» Action item:
Exactly reproduce the line containing "eapply slot_grown; [done..|lia|done|rewrite El; by" together with every line after it, through the end of the entries, and give nothing more.

--

Lemma zext_direct_ok d zone Xs k : file_ok d zone Xs -> nfree d (S k) -> forall kk j, (j + kk = 7)%nat -> mapped_to d zone (Z.of_nat j) ->
  (exists zone' d', zext_direct sb kk (Z.of_nat j) d zone 1 = Ok (zone', 0, d') /\ fextended d zone Xs k zone' d') \/
  (zext_direct sb kk (Z.of_nat j) d zone 1 = Ok (zone, 1, d) /\ mapped_to d zone 7).
Proof.
  intros [Hd Hm Hf Hnd Hu] Hn. induction kk as [|kk IH]; intros j Hj Hmap.
  { right. split; [done|]. by replace 7 with (Z.of_nat j) by lia. }
  pose proof (proj1 Hf) as Hl. cbn [zext_direct]. rewrite (proj2 (Z.eqb_neq 1 0)) by lia. rewrite aget_nth by lia. cbn [res_bind]. rewrite Nat2Z.id.
  assert (slot_base j = Z.of_nat j) as Eb by (unfold slot_base; by rewrite (proj2 (Nat.leb_le _ _)) by lia).
  assert (slot_lv j = O) as El by (unfold slot_lv; lia).
  destruct (Z.eqb_spec (nth j zone 0) 0) as [Hz|Hz].
  - left. destruct (zalloc_ok d k Hd Hm Hn) as (z & d' & Ez & T & Hn'). rewrite Ez. cbn [res_bind]. rewrite aset_lt by lia. cbn [res_bind].
    rewrite Nat2Z.id. change (1 - 1) with 0. rewrite zext_direct_done. do 2 eexists. split; [done|].
    destruct (slot_lookup d zone Xs j Hf ltac:(lia)) as (Xj & HXj & Hnil). specialize (Hnil Hz). subst Xj.
    exists (slot_base j + 0), z, (<[j := [z]]> Xs). split_and!; [|eapply slot_grown; [done..|lia|done| |]|done].
    + apply slot_hole; [lia|by rewrite Eb|by left].
    + rewrite El. change (span 0) with 1. lia.
    + rewrite El, Hz. by apply ztaken_slot.
  - specialize (IH (S j) ltac:(lia)). replace (Z.of_nat (S j)) with (Z.of_nat j + 1) in IH by lia. apply IH.
    pose proof (slot_full d zone j ltac:(lia)) as Hs. rewrite Eb, El in Hs. change (span 0) with 1 in Hs. apply Hs; [done|done|]. by intros; eexists.
Qed.

(** An indirect zone. *)
Lemma zext_deep_slot d zone Xs k j kk : file_ok d zone Xs -> nfree d (S (slot_lv j) + k) -> (7 <= j < 9)%nat -> mapped_to d zone (slot_base j) ->
  (exists zone' d', zext_deep sb (S kk) (Z.of_nat j) d zone 1 = zext_deep sb kk (Z.of_nat j + 1) d' zone' 0 /\ fextended d zone Xs k zone' d') \/
  (zext_deep sb (S kk) (Z.of_nat j) d zone 1 = zext_deep sb kk (Z.of_nat j + 1) d zone 1 /\ mapped_to d zone (slot_base j + span (slot_lv j))).
Proof.
  intros [Hd Hm Hf Hnd Hu] Hn Hj Hmap. pose proof (proj1 Hf) as Hl. pose proof fdz_pos as Hfp.
  destruct (slot_lookup d zone Xs j Hf ltac:(lia)) as (Xj & HXj & Hnil).
  destruct (concat_split Xs j Xj HXj) as (A & B & EX & _ & _).
  cbn [zext_deep]. rewrite (proj2 (Z.eqb_neq 1 0)) by lia. rewrite aget_nth by lia. cbn [res_bind]. rewrite Nat2Z.id.
  replace (Z.to_nat (Z.of_nat j - 6)) with (slot_lv j) by (unfold slot_lv; lia).
  destruct (slot_lv j) as [|n] eqn:El; [unfold slot_lv in El; lia|].
  destruct (Z.eqb_spec (nth j zone 0) 0) as [Hz|Hz]; cbn [negb].
  - left. destruct (zalloc_ok d (S n + k) Hd Hm Hn) as (z & d1 & Ez & T & Hn'). rewrite Ez. cbn [res_bind]. rewrite aset_lt by lia. cbn [res_bind]. rewrite Nat2Z.id.
    specialize (Hnil Hz). subst Xj. pose proof (zt_range _ _ _ T) as Hr.
    assert (forall m, zmap_blk m -> bread (bput d1 z zero_blk) m = bread d1 m) as Hfr by (intros m Hmm%zmap_below; apply bread_bput_ne; lia).
    destruct (extends_all n (bput d1 z zero_blk) z [z] k) as [(h & new & X' & d' & E & (Hhr & Hh & Hlow) & G & Hn2)|[_ Hall]].
    + apply bput_ok; [by destruct T|apply zero_blk_ok].
    + eapply zmap_frame; [done|by destruct T].
    + apply zero_towns, bread_bput_eq.
    + apply NoDup_singleton.
    + intros c ->%list_elem_of_singleton. split; [done|]. rewrite (zused_frame d1) by (done || lia). rewrite (zt_used _ _ _ T) by lia. by rewrite Z.eqb_refl, orb_true_r.
    + by eapply nfree_frame.
    + assert (zfind (bput d1 z zero_blk) z (S n) 0 = None) as Hnone by (cbn [zfind]; rewrite zero_ent; [done|apply bread_bput_eq]).
      assert (h = 0) as ->. { destruct (decide (h = 0)) as [|Hne]; [done|]. destruct (Hlow 0 ltac:(lia)) as [y Hy]. congruence. }
      rewrite E. cbn [res_bind]. rewrite (proj2 (Z.leb_gt 1 0)) by lia. change (u32 (1 - 1)) with 0. do 2 eexists. split; [done|].
      exists (slot_base j + 0), new, (<[j := X']> Xs). split_and!; [|eapply slot_grown; [done..|lia|done|rewrite El; done|]|done].
      * apply slot_hole; [lia|done|by left].
      * rewrite El, Hz. by eapply ztable_slot.
    + exfalso. destruct (Hall 0) as [y Hy]; [pose proof (span_pos (S n)); lia|]. cbn [zfind] in Hy. rewrite zero_ent in Hy; [done|apply bread_bput_eq].
  - pose proof (fowns_at d zone Xs j Xj Hf HXj Hz) as Ht. rewrite El in Ht. cbn [res_bind].
    destruct (extends_all n d (nth j zone 0) Xj (1 + k)%nat Hd Hm Ht) as [(h & new & X' & d' & E & Hh & G & Hn2)|[E Hall]].
    + rewrite EX in Hnd. apply NoDup_app in Hnd as (_ & _ & Hnd). by apply NoDup_app in Hnd as (? & _).
    + intros c Hc. apply Hu. by eapply concat_elem.
    + eapply nfree_le; [done|lia].
    + left. rewrite E. cbn [res_bind]. rewrite (proj2 (Z.leb_gt 1 0)) by lia. change (u32 (1 - 1)) with 0. do 2 eexists. split; [done|].
      exists (slot_base j + h), new, (<[j := X']> Xs). split_and!; [| |eapply nfree_le; [done|lia]].
      * apply slot_hole; [lia|done|right; by rewrite El].
      * rewrite <- (list_insert_id zone j (nth j zone 0)) at 2 by (destruct (nth_lookup_or_length zone j 0); [done|lia]).
        eapply slot_grown; [done..|lia|done|rewrite El; by destruct Hh|]. rewrite El. by apply zgrown_slot.
    + right. rewrite E. cbn [res_bind]. rewrite (proj2 (Z.leb_le 0 0)) by lia. change (u32 (1 + 0)) with 1. split; [done|].
      pose proof (slot_full d zone j ltac:(lia) Hmap Hz) as Hs. rewrite El in Hs. by apply Hs.
Qed.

--

» Task answer:
        eapply slot_grown; [done..|lia|done|rewrite El; by destruct Hh|]. rewrite El. by apply zgrown_slot.
    + right. rewrite E. cbn [res_bind]. rewrite (proj2 (Z.leb_le 0 0)) by lia. change (u32 (1 + 0)) with 1. split; [done|].
      pose proof (slot_full d zone j ltac:(lia) Hmap Hz) as Hs. rewrite El in Hs. by apply Hs.
Qed.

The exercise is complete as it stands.